Battered around its edges. Dark crevices.
That was the summer I found the giant conch.
A sea-scarred surface that held a sound
as present and insistent as the past.
So, of course, when I saw that photograph,
I remembered: South Carolina, July.
the two women smiling, kneeling
in shallow waves unraveling on the shore.

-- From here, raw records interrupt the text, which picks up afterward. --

(** * sqlite_fdw: shippability cache, predicate classification, scan
      lifecycle and schema import

    A shallow embedding of [shippable.c] and of the planner, executor and
    schema-import callbacks of [sqlite_fdw.c], followed by the properties
    established about them.

    Conventions:
    - an [Oid] is an unsigned 32-bit number, held in [N]; no arithmetic is
      done on it, only comparisons;
    - a C pointer that may be [NULL] is an [option];
    - a PostgreSQL [List *] is a Rocq [list], [lappend l x] is [l ++ [x]];
    - [ereport(ERROR, ...)] / [elog(ERROR, ...)] is the [Error] result;
    - the host catalog and the SQLite engine are external: they enter as
      [Variable]s of the sections that use them. *)

From stdpp Require Import gmap strings list fin_maps.

(** ** Host (PostgreSQL) basics *)

Module Pg.

Definition Oid := N.

Definition InvalidOid : Oid := 0%N.

Definition OidIsValid (objectId : Oid) : bool := negb (objectId =? InvalidOid)%N.

(** Outcome of a call that may [ereport(ERROR)]. *)
Inductive result (A : Type) : Type :=
| Ok (a : A)
| Error (msg : string).
Arguments Ok {A} a.
Arguments Error {A} msg.

Definition list_member_oid (l : list Oid) (datum : Oid) : bool :=
  existsb (N.eqb datum) l.

Definition lappend {A} (l : list A) (x : A) : list A := l ++ [x].

(** [strcmp]: zero exactly on equal strings, the sign of the first
    difference otherwise. *)
Definition strcmp (s1 s2 : string) : Z :=
  match String.compare s1 s2 with
  | Eq => 0
  | Lt => -1
  | Gt => 1
  end%Z.

End Pg.

Import Pg.

(** ** shippable.c *)

Module Shippable.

One is white. One is black.
Both hold my sister and me.
My mother and Bertha, who helped
take care of us—
I never knew her other name.
An exaggerated sheen to the photo,
a Kodachrome romance,
ocean the same deep green
as light under trees after rain.
And these two share the same beauty,
as young, as lovely in their bathing suits
as movie stars—
and my father, who took the photograph,
couldn't have been surprised by the phone call
that came that night. He understood
that world, the way it worked.
O Bertha, what could he offer you?
Some small gesture that dignifies?
Some welcome? It was years later
I learned my father and my brother
drove her up the coast, to another beach,
one marked Colored—
A lively pavilion. The Black Pearl.
Another wind-washed morning.
The same gulls, spots of gray and white
against a wall of clouds—
Now I see us all as we were in that snapshot,
suspended in a complex, imagined
So much color. The salt-cleansed air.